**Work item**. From the data below, set down exactly the lines between the one holding "Proof. intros (_" and the one holding "destruct (child_lookup _", inclusive, and no others.

Stored items
* * *

Lemma for_each_frame {A} (f : A -> M unit) (key : A -> string) h l :
  Forall (fun x => forall st r st',
            f x st = (r, st') -> frame h (fun n => n = key x) st st') l ->
  forall st r st',
    for_each f l st = (r, st') ->
    frame h (fun n => In n (key <$> l)) st st'.
Proof.
  induction 1 as [|x l Hx _ IH]; intros st r st' Hrun.
  - injection Hrun as <- <-. apply frame_refl.
  - rewrite for_each_cons in Hrun.
    destruct (f x st) as [[[]|e] st1] eqn:Hf.
    + eapply frame_trans.
      * eapply frame_weaken; [|by eapply Hx]. intros n ->. by left.
      * eapply frame_weaken; [|by eapply IH]. intros n Hn. by right.
    + injection Hrun as <- <-.
      eapply frame_weaken; [|by eapply Hx]. intros n ->. by left.
Qed.

(** *** Reading the file across a frame *)

Lemma child_lookup st h k g :
  child st h k = Some g ->
  exists a links, st !! h = Some (Obj a (Group links)) /\ links !! k = Some g.
Proof.
  unfold child. destruct (st !! h) as [[a [links|d]]|]; try done. eauto.
Qed.

Lemma child_frame h (K : string -> Prop) st st' k g :
  frame h K st st' -> ~ K k -> child st h k = Some g ->
  child st' h k = Some g.
Proof.
  intros (_ & _ & Ho) Hk (a & links & Hs & Hl)%child_lookup.
  destruct (Ho _ Hs) as ([a' b'] & Hs' & _ & Hc). simpl in Hc.
  destruct Hc as (l' & -> & Hl'). unfold child. rewrite Hs'.
  by rewrite Hl'.
Qed.

Lemma child_frame_other g K st st' h k :
  frame g K st st' -> h <> g -> h < length st ->
  child st' h k = child st h k.
Proof. intros (_ & Hi & _) Hne Hlt. unfold child. by rewrite Hi. Qed.

Lemma fresh_walk_walk st lo h path h' :
  fresh_walk st lo h path h' -> walk st h path = Some h'.
Proof.
  revert h. induction path as [|k path IH]; intros h; simpl.
  - by intros ->.
  - intros (g & -> & _ & Hw). by apply IH.
Qed.

Lemma fresh_walk_mono st lo lo' h path h' :
  lo' <= lo -> fresh_walk st lo h path h' -> fresh_walk st lo' h path h'.
Proof.
  intros Hlo. revert h. induction path as [|k path IH]; intros h; simpl; [done|].
  intros (g & Hc & Hg & Hw). exists g. split; [done|]. split; [lia|]. by apply IH.
Qed.

Lemma fresh_walk_bound st lo h path h' :
  fresh_walk st lo h path h' -> h' = h \/ lo <= h'.
Proof.
  revert h. induction path as [|k path IH]; intros h; simpl; [by left|].
  intros (g & _ & Hg & Hw). right. destruct (IH _ Hw) as [->|]; lia.
Qed.

Lemma fresh_walk_preserved st st' lo h path h' :
  (forall i, lo <= i -> i < length st -> st' !! i = st !! i) ->
  lo <= h -> fresh_walk st lo h path h' -> fresh_walk st' lo h path h'.
Proof.
  intros Hsame. revert h. induction path as [|k path IH]; intros h Hh; simpl; [done|].
  intros (g & Hc & Hg & Hw). exists g. split; [|split; [done|by apply IH]].
  destruct (child_lookup _ _ _ _ Hc) as (a & links & Hs & _).
  unfold child in *. rewrite Hsame; [done|done|]. by eapply lookup_lt_Some.
Qed.

Lemma frame_kept lo h (K : string -> Prop) k st st' :
  frame h K st st' -> ~ K k -> kept lo h k st st'.
Proof.
  intros (Hl & Hi & Ho) Hk. split; [done|]. split.
  - intros i _ Hlt Hne. by apply Hi.
  - intros o Hs. destruct (Ho o Hs) as (o' & Hs' & Ha & Hc).
    exists o'. split; [done|]. split; [by intros n ->; apply Ha|].
    destruct (content o); [|done]. destruct Hc as (l' & -> & Hl').
    exists l'. split; [done|]. intros n ->. by apply Hl'.
Qed.

Lemma kept_then_frame lo h k g K st1 st2 st' :
  kept lo h k st1 st2 -> frame g K st2 st' -> g < lo -> g <> h ->
  kept lo h k st1 st'.
Proof.
  intros (Hl1 & Hi1 & Ho1) (Hl2 & Hi2 & _) Hg Hne. split; [lia|]. split.
  - intros i Hlo Hlt Hih. rewrite Hi2 by lia. by apply Hi1.
  - intros o Hs. destruct (Ho1 o Hs) as (o' & Hs' & Hsame).
    exists o'. split; [|done]. rewrite Hi2; [done| |done].
    by eapply lookup_lt_Some.
Qed.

* * *

**Completed task**.
Proof. intros (_ & Hi & _) Hne Hlt. unfold child. by rewrite Hi. Qed.

Lemma fresh_walk_walk st lo h path h' :
  fresh_walk st lo h path h' -> walk st h path = Some h'.
Proof.
  revert h. induction path as [|k path IH]; intros h; simpl.
  - by intros ->.
  - intros (g & -> & _ & Hw). by apply IH.
Qed.

Lemma fresh_walk_mono st lo lo' h path h' :
  lo' <= lo -> fresh_walk st lo h path h' -> fresh_walk st lo' h path h'.
Proof.
  intros Hlo. revert h. induction path as [|k path IH]; intros h; simpl; [done|].
  intros (g & Hc & Hg & Hw). exists g. split; [done|]. split; [lia|]. by apply IH.
Qed.

Lemma fresh_walk_bound st lo h path h' :
  fresh_walk st lo h path h' -> h' = h \/ lo <= h'.
Proof.
  revert h. induction path as [|k path IH]; intros h; simpl; [by left|].
  intros (g & _ & Hg & Hw). right. destruct (IH _ Hw) as [->|]; lia.
Qed.

Lemma fresh_walk_preserved st st' lo h path h' :
  (forall i, lo <= i -> i < length st -> st' !! i = st !! i) ->
  lo <= h -> fresh_walk st lo h path h' -> fresh_walk st' lo h path h'.
Proof.
  intros Hsame. revert h. induction path as [|k path IH]; intros h Hh; simpl; [done|].
  intros (g & Hc & Hg & Hw). exists g. split; [|split; [done|by apply IH]].
  destruct (child_lookup _ _ _ _ Hc) as (a & links & Hs & _).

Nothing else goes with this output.